O mais intrigante, no entanto, é que a China divulgou oficialmente esses números — mas, na realidade, eles podem representar apenas a superfície de um fenômeno ainda maior. O apelo das loterias no país é muito mais intenso do que se imaginava, especialmente no período pós-COVID-19.

Em abril de 2023, as vendas de loteria na China já haviam atingido seu maior nível em uma década, refletindo uma tendência crescente no apetite da população por esses jogos. Em termos nacionais, as vendas subiram 62% em relação ao ano anterior, alcançando RMB 50,33 bilhões (€ 6,94 bilhões). No acumulado dos primeiros quatro meses do ano, as vendas totalizaram RMB 175,15 bilhões (€ 24,16 bilhões), um aumento de 49,3% em comparação com o mesmo período do ano anterior, segundo dados do Ministério das Finanças.

As dificuldades financeiras provocadas pela pandemia de COVID-19 influenciaram significativamente esse aumento na participação das loterias. Nos primeiros meses da pandemia, as vendas despencaram devido aos lockdowns e à incerteza econômica. Entre janeiro e maio de 2020, a arrecadação caiu 49,2% em relação ao mesmo período de 2019, totalizando RMB 90,3 bilhões (€ 11,8 bilhões).

Os reflexos da pandemia

Com o passar do tempo, no entanto, ocorreu uma mudança significativa. Diante de desafios econômicos e oportunidades limitadas, muitas pessoas passaram a enxergar as loterias como uma possível saída financeira. Esse novo comportamento levou a uma recuperação impressionante nas vendas. Em 2024, a arrecadação total alcançou um recorde de 623,5 bilhões de yuans (€81,2 bilhões), um aumento de 7,6% em relação ao ano anterior.

Analistas atribuem esse crescimento às dificuldades econômicas e às incertezas agravadas pela pandemia. Com a redução de oportunidades financeiras tradicionais, a possibilidade de um grande prêmio tornou-se ainda mais sedutora.

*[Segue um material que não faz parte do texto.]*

Lemma output_files_distinct_witness :
  let run1 := createMapPairsKernelProgram_CL example_codegen "prog" []
                (example_function "f") 1 1 "out" empty_writable in
  let run2 := createMapPairsKernelProgram_CL example_codegen "prog" []
                (example_function "f") 1 2 "out" (snd run1) in
  contents (snd run2) "out/prog_MapPairsKernel_f_Varity_1_Harity_1_cl_source.inl"
  = Some (finalSource example_codegen "prog" [] (example_function "f") 1 1)
  /\ contents (snd run2)
       "out/prog_MapPairsKernel_f_Varity_1_Harity_2_cl_source.inl"
     = Some (finalSource example_codegen "prog" [] (example_function "f") 1 2).
Proof.
  destruct (output_files_distinct unit example_codegen "prog" "out" [] []
              (example_function "f") (example_function "f") 1 1 1 2
              empty_writable) as [_ [_ [_ [_ [H _]]]]].
  apply H; [reflexivity | reflexivity |].
  right. intros E. inversion E.
Defined.
(** ** The order of the proxy definitions *)

Lemma sorted_lists_equal (l1 : list string) :
  forall l2, StronglySorted string_lt l1 -> StronglySorted string_lt l2 ->
    (forall x, In x l1 <-> In x l2) -> l1 = l2.
Proof.
  induction l1 as [|a l1 IH]; intros [|b l2] H1 H2 Hin.
  - reflexivity.
  - exfalso. apply (proj2 (Hin b)). now left.
  - exfalso. apply (proj1 (Hin a)). now left.
  - inversion H1 as [|? ? S1 F1]; subst. inversion H2 as [|? ? S2 F2]; subst.
    rewrite Forall_forall in F1, F2.
    assert (Eab : a = b).
    { destruct (proj1 (Hin a) (or_introl eq_refl)) as [E | Ha]; [now symmetry|].
      destruct (proj2 (Hin b) (or_introl eq_refl)) as [E | Hb]; [exact E|].
      exfalso. apply (string_lt_irrefl a).
      apply (string_lt_trans a b a); [now apply F1 | now apply F2]. }
    subst b. f_equal. apply IH; try assumption.
    intros x. split; intros Hx.
    + destruct (proj1 (Hin x) (or_intror Hx)) as [E | Hx2]; [|exact Hx2].
      subst x. exfalso. exact (string_lt_irrefl a (F1 a Hx)).
    + destruct (proj2 (Hin x) (or_intror Hx)) as [E | Hx1]; [|exact Hx1].
      subst x. exfalso. exact (string_lt_irrefl a (F2 a Hx)).
Qed.

Lemma proxy_types_of_permutation {UserType} (cg : CodeGen UserType)
  (f1 f2 : UserFunction.t UserType) :
  Permutation (anyContainerParams f1) (anyContainerParams f2) ->
  forall k, containerProxyTypes (collect cg f1) k
            = containerProxyTypes (collect cg f2) k.
Proof.
  intros Hperm k.
  destruct (types_collect cg f1 k) as [S1 I1].
  destruct (types_collect cg f2 k) as [S2 I2].
  apply sorted_lists_equal; try assumption.
  intros t. rewrite I1, I2.
  split; apply Permutation_in; [|apply Permutation_sym];
    now apply Permutation_map.
Qed.

(** X5. The proxy definitions are written kind by kind, in the order
    vector, matrix, sparse matrix, matrix row, tensor3, tensor4, and within
    a kind by increasing element type name.  The order in which the
    container parameters are declared does not matter: two functions whose
    container parameters are rearrangements of one another get the same
    proxy definitions, in the same order. *)
Theorem proxy_definitions_in_canonical_order :
  forall (UserType : Type) (cg : CodeGen UserType)
         (consts1 consts2 : list (VarDecl * UserConstant.t))
         (f1 f2 : UserFunction.t UserType),
    (emitted_proxy_keys (source_fragments cg consts1 f1)
     = flat_map
         (fun k => map (pair k) (containerProxyTypes (collect cg f1) k))
         [Vector; Matrix; SparseMatrix; MatRow; Tensor3; Tensor4]
     /\ forall k, StronglySorted string_lt
                    (containerProxyTypes (collect cg f1) k))
    /\ (Permutation (anyContainerParams f1) (anyContainerParams f2) ->
        emitted_proxy_keys (source_fragments cg consts1 f1)
        = emitted_proxy_keys (source_fragments cg consts2 f2)
        /\ proxy_definitions cg (containerProxyTypes (collect cg f1))
           = proxy_definitions cg (containerProxyTypes (collect cg f2))).
Proof.
  intros UserType cg consts1 consts2 f1 f2. split.
  - split; [apply emitted_source|].
    intros k. apply (types_collect cg f1 k).
  - intros Hperm.
    pose proof (proxy_types_of_permutation cg f1 f2 Hperm) as E.
    split.
    + rewrite !emitted_source. unfold all_kinds. cbn [flat_map].
      now rewrite !E.
    + unfold proxy_definitions, proxy_fragments. now rewrite !E.
Qed.

Lemma proxy_definitions_in_canonical_order_witness :
  let p1 := mkRandomAccessParam (mkParam "m" "int") Matrix in
  let p2 := mkRandomAccessParam (mkParam "v" "float") Vector in
  let p3 := mkRandomAccessParam (mkParam "u" "double") Vector in
  let f ps := UserFunction.mk "f" "float" false false false 1%N
                [mkParam "a" "float"; mkParam "b" "float"] ps [] ([] : list unit) in
  emitted_proxy_keys (source_fragments example_codegen [] (f [p1; p2; p3]))
  = emitted_proxy_keys (source_fragments example_codegen [] (f [p3; p1; p2]))
  /\ emitted_proxy_keys (source_fragments example_codegen [] (f [p1; p2; p3]))
     = [(Vector, "double"); (Vector, "float"); (Matrix, "int")].
Proof.
  intros p1 p2 p3 f. split; [|reflexivity].
  apply (proxy_definitions_in_canonical_order unit example_codegen [] []
           (f [p1; p2; p3]) (f [p3; p1; p2])).
  cbn [anyContainerParams f].
  apply Permutation_sym.
  apply (Permutation_cons_app [p1; p2] [] p3). now rewrite app_nil_r.
Defined.
(** ** The kernel table: store, load and launch *)

(** X6. A kernel stored in the table at an ordinal below eight is the one
    read back at that ordinal; the store changes no other entry and not the
    flag, and it returns the null handle.  A read at an ordinal of eight or
    more is outside the table, and a read before any store yields the null
    handle. *)
Theorem kernels_store_then_load :
  forall (st : Wrapper.Statics) (deviceID : nat) (kernel : Wrapper.cl_kernel),
    (List.length (Wrapper.arr st) = Wrapper.capacity ->
     (deviceID < Wrapper.capacity)%nat ->
     exists st',
       Wrapper.kernels st deviceID (Some kernel)
       = Wrapper.Returns (st', Wrapper.nullptr)
       /\ Wrapper.kernels st' deviceID None = Wrapper.Returns (st', kernel)
       /\ Wrapper.initialized st' = Wrapper.initialized st
       /\ List.length (Wrapper.arr st') = Wrapper.capacity
       /\ forall other, other <> deviceID ->
            Wrapper.kernels st' other None
            = match Wrapper.kernels st other None with
              | Wrapper.Returns (_, k) => Wrapper.Returns (st', k)
              | Wrapper.OutOfBounds => Wrapper.OutOfBounds
              | Wrapper.Stopped => Wrapper.Stopped
              end)
    /\ ((Wrapper.capacity <= deviceID)%nat ->
        Wrapper.kernels st deviceID None = Wrapper.OutOfBounds)
    /\ ((deviceID < Wrapper.capacity)%nat ->
        Wrapper.kernels Wrapper.at_program_start deviceID None
        = Wrapper.Returns (Wrapper.at_program_start, Wrapper.nullptr)).
Proof.
  intros st deviceID kernel. split; [|split].
  - intros Hlen Hid.
    exists (Wrapper.mkStatics (Wrapper.store (Wrapper.arr st) deviceID kernel)
              (Wrapper.initialized st)).
    unfold Wrapper.kernels.
    apply Nat.ltb_lt in Hid. rewrite Hid. apply Nat.ltb_lt in Hid.
    cbn [Wrapper.arr Wrapper.initialized].
    split; [reflexivity|]. split.
    { rewrite nth_store_same by lia. reflexivity. }
    split; [reflexivity|]. split; [now rewrite length_store|].
    intros other Hother.
    destruct (other <? Wrapper.capacity)%nat; [|reflexivity].
    now rewrite nth_store_other.
  - intros Hid. unfold Wrapper.kernels.
    destruct (deviceID <? Wrapper.capacity)%nat eqn:Hlt; [|reflexivity].
    apply Nat.ltb_lt in Hlt. lia.
  - intros Hid. unfold Wrapper.kernels.
    apply Nat.ltb_lt in Hid. rewrite Hid. apply Nat.ltb_lt in Hid.
    f_equal. f_equal. unfold Wrapper.at_program_start. cbn [Wrapper.arr].
    apply nth_repeat.
Qed.

Lemma kernels_store_then_load_witness :
  exists st',
    Wrapper.kernels Wrapper.at_program_start 3 (Some 42%Z)
    = Wrapper.Returns (st', Wrapper.nullptr)
    /\ Wrapper.kernels st' 3 None = Wrapper.Returns (st', 42%Z)
    /\ Wrapper.kernels Wrapper.at_program_start 8 None = Wrapper.OutOfBounds.
Proof.
  destruct (kernels_store_then_load Wrapper.at_program_start 3 42%Z)
    as [H _].
  destruct (H eq_refl ltac:(unfold Wrapper.capacity; lia))
    as [st' [H1 [H2 _]]].
  exists st'. split; [exact H1|]. split; [exact H2|].
  destruct (kernels_store_then_load Wrapper.at_program_start 8 0%Z)
    as [_ [H3 _]].
  apply H3. unfold Wrapper.capacity. lia.
Defined.

(** X7. After a first [initialize] with at most eight devices whose kernels
    all build, [map] called with the ordinal of a registered device binds
    and enqueues the kernel built for that device, on that device.  With an
    ordinal that is no registered device but below eight the device lookup
    fails; with an ordinal of eight or more the table is read outside its
    bounds before the lookup.  [map] does not call [initialize]: on the
    statics of program start it launches the null handle. *)
Theorem map_launches_the_kernel_of_the_device :
  forall (Device cl_program : Type)
         (buildProgram : Device -> string -> cl_program)
         (clCreateKernel : cl_program -> string -> Wrapper.cl_kernel * Z)
         (source kernel_name : string)
         (devices : list Device) (st st' : Wrapper.Statics),
    List.length (Wrapper.arr st) = Wrapper.capacity ->
    Wrapper.initialized st = false ->
    (List.length devices <= Wrapper.capacity)%nat ->
    (forall d, In d devices ->
       Wrapper.builds buildProgram clCreateKernel source kernel_name d) ->
    Wrapper.initialize buildProgram clCreateKernel source kernel_name
      devices st = Wrapper.Returns st' ->
    (forall deviceID d, nth_error devices deviceID = Some d ->
       let kernel :=
         fst (Wrapper.create buildProgram clCreateKernel source kernel_name d)
       in WrapperMap.map st' devices deviceID
          = WrapperMap.Enqueued kernel kernel d)
    /\ (forall deviceID,
          (List.length devices <= deviceID < Wrapper.capacity)%nat ->
          WrapperMap.map st' devices deviceID = WrapperMap.NoSuchDevice)
    /\ (forall deviceID, (Wrapper.capacity <= deviceID)%nat ->
          WrapperMap.map st' devices deviceID = WrapperMap.TableOutOfBounds)
    /\ (forall deviceID d, nth_error devices deviceID = Some d ->
          WrapperMap.map Wrapper.at_program_start devices deviceID
          = WrapperMap.Enqueued Wrapper.nullptr Wrapper.nullptr d).
Proof.
  intros Device cl_program buildProgram clCreateKernel source kernel_name
    devices st st' Hlen Hinit Hcap Hall Hrun.
  unfold Wrapper.initialize in Hrun. rewrite Hinit in Hrun.
  destruct (build_all_within Device cl_program buildProgram clCreateKernel
              source kernel_name devices 0 st Hlen ltac:(simpl; lia))
    as [_ Hok].
  destruct (Hok Hall) as [st1 [Hb [_ [Hl [Hnew _]]]]].
  rewrite Hb in Hrun. injection Hrun as <-.
  split; [|split; [|split]].
  - intros deviceID d Hd kernel.
    assert (Hlt : (deviceID < Wrapper.capacity)%nat).
    { assert (deviceID < List.length devices)%nat; [|lia].
      apply nth_error_Some. congruence. }
    unfold WrapperMap.map, Wrapper.kernels.
    apply Nat.ltb_lt in Hlt. rewrite Hlt, Hd. cbn [Wrapper.arr].
    subst kernel. pose proof (Hnew deviceID d Hd) as Hk.
    cbn [Nat.add] in Hk. now rewrite Hk.
  - intros deviceID [Hge Hlt].
    unfold WrapperMap.map, Wrapper.kernels.
    apply Nat.ltb_lt in Hlt. rewrite Hlt.
    now rewrite (proj2 (nth_error_None devices deviceID) Hge).
  - intros deviceID Hge. unfold WrapperMap.map, Wrapper.kernels.
    destruct (deviceID <? Wrapper.capacity)%nat eqn:Hlt; [|reflexivity].
    apply Nat.ltb_lt in Hlt. lia.
  - intros deviceID d Hd.
    assert (Hlt : (deviceID < Wrapper.capacity)%nat).
    { assert (deviceID < List.length devices)%nat; [|lia].
      apply nth_error_Some. congruence. }
    unfold WrapperMap.map, Wrapper.kernels.
    apply Nat.ltb_lt in Hlt. rewrite Hlt, Hd.
    unfold Wrapper.at_program_start. cbn [Wrapper.arr].
    now rewrite nth_repeat.
Qed.
(** X6. [store] only adds rows, and adds them in one order: the row of the
    alert, then its asset rows, then its play-order rows.  Whatever the
    outcomes of the calls into the engine, either nothing was added (and
    [store] failed and left the alert as it was), or the row of the alert
    was added under the next id, which the alert now carries, followed by
    the asset rows of the first [k] assets of an enumeration of the catalog
    (the order in which the [std::unordered_map] is gone through, which is
    not specified) and the first [j] play-order rows; play-order rows are
    added only after all asset rows, and a [store] that succeeded added
    them all.  No row that was there is changed or removed. *)
Theorem store_inserts_a_prefix h la rows oa oi fs fl a :
  let id := next_id (map col_id rows) in
  let c := m_assetConfiguration a in
  exists ok a' s',
    store a (sys h (mkDatabase la (Some rows) oa oi) fs fl) = ((ok, a'), s') /\
    ((ok = false /\ a' = a /\
      exists fl', s' = sys h (mkDatabase la (Some rows) oa oi) fs fl') \/
     (a' = set_dbId id a /\
      exists catalog k j fl',
        catalog ≡ₚ map_to_list (assets c) /\
        s' = sys h (mkDatabase la (Some (rows ++ [alert_row id a]))
                      ((fun arows =>
                          arows ++ take k (asset_rows id catalog
                                             (next_id (map asset_col_id arows)))) <$> oa)
                      ((fun irows =>
                          irows ++ take j (play_order_rows id (assetPlayOrderItems c)
                                             (next_id (map item_col_id irows)) 1)) <$> oi))
               fs fl' /\
        (j <> 0%nat -> k = length catalog) /\
        (ok = true -> k = length catalog /\ j = length (assetPlayOrderItems c)))).
Proof.
  intros id c.
  destruct (store_prefix h la rows oa oi fs fl a) as (ok & a' & s' & Heq & H).
  exists ok, a', s'. split; [exact Heq|].
  destruct H as [(? & ? & fl' & ? & _)|(? & k & j & fl' & ? & _ & ? & ?)].
  - left. eauto.
  - right. split; [done|]. by exists (map_to_list (assets c)), k, j, fl'.
Qed.

(** X7. [store] on a file that has no table [alertAssets] (as [open] leaves a
    file that holds [alerts_v2] alone), for an alert with assets and on a
    working engine: the call returns [false], yet the row of the alert is
    inserted and the alert carries its id; storing the alert again then
    fails on its token and changes nothing. *)
Theorem store_without_asset_table h la rows oi fs a :
  assets (m_assetConfiguration a) <> ∅ ->
  Forall (fun r => col_token r <> m_token a) rows ->
  room (map col_id rows) 1 ->
  let id := next_id (map col_id rows) in
  let s' := sys h (mkDatabase la (Some (rows ++ [alert_row id a])) None oi) fs [] in
  store a (sys h (mkDatabase la (Some rows) None oi) fs []) = ((false, set_dbId id a), s') /\
  store (set_dbId id a) s' = ((false, set_dbId id a), s') /\
  store a s' = ((false, a), s').
Proof.
  intros Hassets Htok Hroom id s'. subst id s'.
  assert ((0 <? count_token rows (m_token a)) = false) as E.
  { destruct (0 <? count_token rows (m_token a)) eqn:E; [|done].
    apply count_token_pos in E as (r & Hr & Ht).
    rewrite Forall_forall in Htok. by destruct (Htok r Hr). }
  split_and!.
  - unfold store. unfold bind at 1. rewrite get_dbHandle_sys. cbn [is_some negb].
    unfold bind at 1. rewrite alertExists_healthy, E.
    rewrite alertTypeToDbField_getTypeName, alertStateToDbField_code.
    unfold getTableMaxIntValue, SQLiteStatement_new.
    unfold bindIntParameter, bindInt64Parameter, bindStringParameter, bindParameter, step.
    destruct (room_next _ _ Hroom) as (_ & Hlt & _).
    mrun. fold (next_id (map col_id rows)). rewrite (holds_id_above _ _ Hlt). mrun.
    unfold storeAlertAssets. rewrite bool_decide_eq_false_2 by done.
    unfold getTableMaxIntValue. mrun. reflexivity.
  - apply store_present. apply count_token_pos.
    exists (alert_row (next_id (map col_id rows)) a). split; [|done].
    apply elem_of_app. right. by left.
  - apply store_present. apply count_token_pos.
    exists (alert_row (next_id (map col_id rows)) a). split; [|done].
    apply elem_of_app. right. by left.
Qed.
(** * Prompt construction over Synthea tables

    A shallow embedding of [prompt_constructor.py]: the class
    [SyntheaPromptGenerator], its loader, the patient-history aggregation and
    the four prompt generators, followed by the properties of the
    specification that were checked against them.

    Modelling choices.
    - A pandas DataFrame is the list of its rows, in file order; a boolean-mask
      selection [df[mask]] is [filter]; [.iloc[0]] is the head of the
      selection and raises [IndexError] when the selection is empty.
    - Python exceptions are values of [exn]; a method that may raise returns
      [result A].
    - The date columns hold [str] right after [read_csv] and [Timestamp] once
      [load_data] has converted them.  The methods use a date only through
      [.year], [.strftime] and the comparisons, so they are written once over
      any date representation [D] with a [DateLike] instance, which is
      Python's duck typing made explicit.
    - The columns the specification lists as optional (STOP, DEATHDATE,
      REASONDESCRIPTION, UNITS) are [option]s: [None] is pandas' NaN / NaT.
    - The directory [self.data_dir] is what [pd.read_csv] finds under it; a
      FileNotFoundError is kept as its text [str(e)], which the operating
      system words and which names the file by its path under the directory. *)

From Stdlib Require Import ZArith List String Ascii Bool Lia DecimalString.
Import ListNotations.
Local Open Scope string_scope.
Local Open Scope Z_scope.

Set Implicit Arguments.

(** ** Exceptions and the error monad *)

Inductive exn : Type :=
| IndexError                          (* [.iloc[0]] on an empty selection *)
| TypeError                           (* subscripting an attribute that is still [None] *)
| AttributeError                      (* [.year] or [.strftime] on a [str] *)
| ValueError                          (* [pd.to_datetime] on text that is no date *)
| FileNotFoundError (path : string).  (* [pd.read_csv] on an absent file; the payload is
                                         the text [str(e)], which names the path *)

Definition result (A : Type) : Type := (exn + A)%type.

Definition ret {A : Type} (a : A) : result A := inr a.
Definition raise {A : Type} (e : exn) : result A := inl e.

Definition bind {A B : Type} (m : result A) (k : A -> result B) : result B :=
  match m with
  | inl e => inl e
  | inr a => k a
  end.

Notation "x <- m ;; k" := (bind m (fun x => k))
  (at level 61, m at next level, right associativity).

(** ** Text helpers *)

Definition nl : string := String (ascii_of_nat 10) EmptyString.

(** [str(n)] for a Python [int]. *)
Definition str_int (n : Z) : string := NilZero.string_of_int (Z.to_int n).

(** [%m] and [%d] of [strftime]: two digits, zero padded. *)
Definition pad2 (n : Z) : string :=
  if (0 <=? n) && (n <? 10) then "0" ++ str_int n else str_int n.

(** ** Timestamps *)

(** A [pandas.Timestamp] through the attributes the program can observe.  The
    comparison of two timestamps is chronological, which on these fields is
    the lexicographic order. *)
Record Timestamp : Type := mkTimestamp {
  year : Z;
  month : Z;
  day : Z;
  hour : Z;
  minute : Z;
  second : Z;
  microsecond : Z;
  nanosecond : Z
}.

Definition Timestamp_fields (t : Timestamp) : list Z :=
  [year t; month t; day t; hour t; minute t; second t; microsecond t; nanosecond t].

Fixpoint lex_compare (a b : list Z) : comparison :=
  match a, b with
  | [], [] => Eq
  | [], _ :: _ => Lt
  | _ :: _, [] => Gt
  | x :: a', y :: b' =>
      match x ?= y with
      | Eq => lex_compare a' b'
      | c => c
      end
  end.

Definition Timestamp_leb (a b : Timestamp) : bool :=
  match lex_compare (Timestamp_fields a) (Timestamp_fields b) with
  | Gt => false
  | _ => true
  end.

(** The order itself, stated without reference to how it is computed. *)
Inductive lex_le : list Z -> list Z -> Prop :=
| lex_le_nil : forall b, lex_le [] b
| lex_le_lt : forall x y a b, x < y -> lex_le (x :: a) (y :: b)
| lex_le_eq : forall x a b, lex_le a b -> lex_le (x :: a) (x :: b).

Definition Timestamp_le (a b : Timestamp) : Prop :=
  lex_le (Timestamp_fields a) (Timestamp_fields b).

(** A calendar date at midnight, as [pd.to_datetime] reads ["2020-01-01"]. *)
Definition midnight (y m d : Z) : Timestamp := mkTimestamp y m d 0 0 0 0 0.

(** ** Duck-typed dates *)

Class DateLike (D : Type) : Type := {
  year_of : D -> result Z;              (* [d.year] *)
  strftime_Ymd : D -> result string;    (* [d.strftime('%Y-%m-%d')] *)
  date_leb : D -> D -> bool             (* [a <= b]; [a >= b] is [date_leb b a] *)
}.

#[export] Instance DateLike_Timestamp : DateLike Timestamp := {
  year_of t := ret (year t);
  strftime_Ymd t := ret (str_int (year t) ++ "-" ++ pad2 (month t) ++ "-" ++ pad2 (day t));
  date_leb := Timestamp_leb
}.

(** An unconverted cell is a Python [str]: it has neither [.year] nor
    [.strftime], and two of them compare as text. *)
#[export] Instance DateLike_str : DateLike string := {
  year_of _ := raise AttributeError;
  strftime_Ymd _ := raise AttributeError;
  date_leb := String.leb
}.

(** ** The six tables

    One record per row, with the columns the program reads, named as in the
    CSV headers.  [D] is the representation of the date columns. *)

Module Patient.
Record t (D : Type) : Type := mk {
  Id : string;
  BIRTHDATE : D;
  DEATHDATE : option D;
  GENDER : string;
  RACE : string;
  ETHNICITY : string
}.
End Patient.

Module Encounter.
Record t (D : Type) : Type := mk {
  Id : string;
  PATIENT : string;
  START : D;
  STOP : option D;
  DESCRIPTION : string;
  REASONDESCRIPTION : option string
}.
End Encounter.

Module Condition.
Record t (D : Type) : Type := mk {
  PATIENT : string;
  START : D;
  STOP : option D;
  DESCRIPTION : string
}.
End Condition.

Module Medication.
Record t (D : Type) : Type := mk {
  PATIENT : string;
  START : D;
  STOP : option D;
  DESCRIPTION : string
}.
End Medication.

Module CarePlan.
Record t (D : Type) : Type := mk {
  PATIENT : string;
  ENCOUNTER : string;
  START : D;
  STOP : option D;
  DESCRIPTION : string
}.
End CarePlan.

Module Observation.
Record t (D : Type) : Type := mk {
  DATE : D;
  PATIENT : string;
  ENCOUNTER : string;
  DESCRIPTION : string;
  VALUE : string;
  UNITS : option string
}.
End Observation.

(** ** The generator object

    The six attributes that [__init__] sets to [None] and [load_data] fills. *)

Record SyntheaPromptGenerator (D : Type) : Type := mkGenerator {
  encounters : option (list (Encounter.t D));
  conditions : option (list (Condition.t D));
  medications : option (list (Medication.t D));
  patients : option (list (Patient.t D));
  careplans : option (list (CarePlan.t D));
  observations : option (list (Observation.t D))
}.

Definition __init__ (D : Type) : SyntheaPromptGenerator D :=
  mkGenerator None None None None None None.

(** [self.table[...]]: subscripting [None] raises [TypeError]. *)
Definition frame {R : Type} (attr : option (list R)) : result (list R) :=
  match attr with
  | None => raise TypeError
  | Some rows => ret rows
  end.

(** [selection.iloc[0]] *)
Definition iloc0 {R : Type} (selection : list R) : result R :=
  match selection with
  | [] => raise IndexError
  | row :: _ => ret row
  end.

(** [column.isna()] on one cell *)
Definition isna {A : Type} (cell : option A) : bool :=
  match cell with
  | None => true
  | Some _ => false
  end.

(** [column >= T] on one cell: a missing value compares false. *)
Definition cell_ge {D : Type} `{DateLike D} (cell : option D) (T : D) : bool :=
  match cell with
  | None => false
  | Some d => date_leb T d
  end.

(** ** Rendering helpers *)

(** The f-string of [_process_observations] for one row. *)
Definition observation_text {D : Type} (row : Observation.t D) : string :=
  Observation.DESCRIPTION row ++ ": " ++ Observation.VALUE row ++ " " ++
  match Observation.UNITS row with
  | None => ""
  | Some units => units
  end.

(** The loop appends one rendered string per row to [obs]. *)
Definition _process_observations {D : Type} (observations : list (Observation.t D))
  : list string :=
  fold_left (fun obs row => (obs ++ [observation_text row])%list) observations [].

Definition _format_list (title : string) (items : list string) : string :=
  match items with
  | [] => title ++ "None"
  | _ => title ++ String.concat nl (map (fun item => "- " ++ item) items)
  end.

Definition _format_dict (data : list (string * string)) : string :=
  String.concat nl (map (fun kv => "- " ++ fst kv ++ ": " ++ snd kv) data).

(** ** Patient history *)

Record Demographics : Type := mkDemographics {
  age : Z;
  gender : string;
  race : string;
  ethnicity : string
}.

(** [data.items()] of the demographics dict, in insertion order, each value as
    the f-string prints it. *)
Definition items (d : Demographics) : list (string * string) :=
  [("age", str_int (age d)); ("gender", gender d);
   ("race", race d); ("ethnicity", ethnicity d)].

Module History.
Record t : Type := mk {
  demographics : Demographics;
  observations : list string;
  conditions : list string;
  medications : list string;
  careplans : list string;
  encounters : list string
}.
End History.

Section Methods.
Context {D : Type} `{DateLike D}.
Variable self : SyntheaPromptGenerator D.
(** * share/eds: writing an extended data square as a CARv1 archive

    A shallow embedding of [share/eds/eds.go] and the properties of its
    write pipeline [WriteEDS].

    - Go [int] and [uint] are 64-bit; they are modelled as [Z] with the
      wrap-around of every arithmetic operation written out.
    - A Go [[]byte] is a slice header (backing array, offset, length,
      capacity) over a store of backing arrays, so that the in-place case of
      [append] is part of the model.
    - The pipeline threads a world (the store of backing arrays and the log
      of the calls made to the collaborators: sink, cache, matrix library)
      through a state monad whose results are a value, a Go [error] or a
      panic. *)

From Stdlib Require Import ZArith Lia Strings.Byte.
From Stdlib Require Import Floats.SpecFloat.
From stdpp Require Import base list strings.

Local Open Scope Z_scope.

#[global] Instance byte_eq_dec : EqDecision byte := Byte.byte_eq_dec.

(** ** Machine integers *)

(** Go [uint] on a 64-bit platform. *)
Definition wrap_uint (z : Z) : Z := z mod 2 ^ 64.

(** Go [int] on a 64-bit platform (two's complement). *)
Definition wrap_int (z : Z) : Z := (z + 2 ^ 63) mod 2 ^ 64 - 2 ^ 63.

Definition max_int : Z := 2 ^ 63 - 1.

(** ** Errors and panics *)

(** The error taxonomy of the pipeline's collaborators. *)
Inductive errkind :=
  | ValidationError
  | ReconstructionError
  | CacheError
  | IdentifierDerivationError
  | IOError
  | CancellationError.
(** * Verification of the benchmark data-analysis scripts

    A shallow embedding of [data_scripts/analyze_data.py] and of the
    file-naming part of [data_scripts/analyze_aggregate_data.py].

    Conventions of the embedding.
    - Python floats are read as real numbers ([R]): rounding, infinities and
      NaN are outside the model.  Division is the total division of [R].
    - A pandas data frame is kept column-wise, as pandas keeps it: one list
      per column, all of the same length, rows being positions.
    - [statsmodels] and [scipy] are external libraries.  The formulas of
      [DescrStatsW] and [CompareMeans] are written out; the quantile function
      of Student's t distribution ([scipy.stats.t.ppf]) is a variable of the
      section that uses it.
    - Text produced with format strings is kept as the tuple of the values
      interpolated into the format string. *)

From Stdlib Require Import Reals Lra List String Ascii Bool Arith ZArith Lia Permutation.
Import ListNotations.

Além das questões econômicas, fatores culturais também desempenham um papel crucial no interesse pelas loterias. O histórico de aposta na sorte continua arraigado na sociedade chinesa, e a crença no destino influencia fortemente o comportamento do consumidor. Para muitos, comprar um bilhete de loteria vai além do entretenimento — é um ato simbólico de esperança e otimismo.

Mais jovens, mais apostas, mais risco

Estrategistas de marketing também têm impulsionado essa tendência. Para atrair públicos mais jovens, os pontos de venda de loteria na China adotaram abordagens criativas.

Algumas lojas combinam a venda de bilhetes com produtos da moda, como cafés e doces, utilizando gírias contemporâneas e tendências de estilo de vida para conquistar o público jovem. Em Yichang, na província de Hubei, um café especializado em loteria exibe uma placa com a frase “Americano comes true”, um trocadilho que sugere que os sonhos se realizam.

A pandemia não apenas transformou os hábitos de consumo, mas também intensificou as preocupações financeiras, levando muitos a enxergar a loteria como uma possível salvação em tempos de incerteza. Para alguns, a compra de bilhetes é apenas uma distração rotineira; para outros, representa uma esperança real de um futuro melhor.

Com a China registrando recordes de vendas de loteria, fica claro que essa prática já ultrapassou o status de mero entretenimento e se consolidou como um fenômeno socioeconômico. Seja pela chance de mudar de vida da noite para o dia ou pela tradição cultural, a loteria continua a exercer um papel significativo na sociedade chinesa moderna.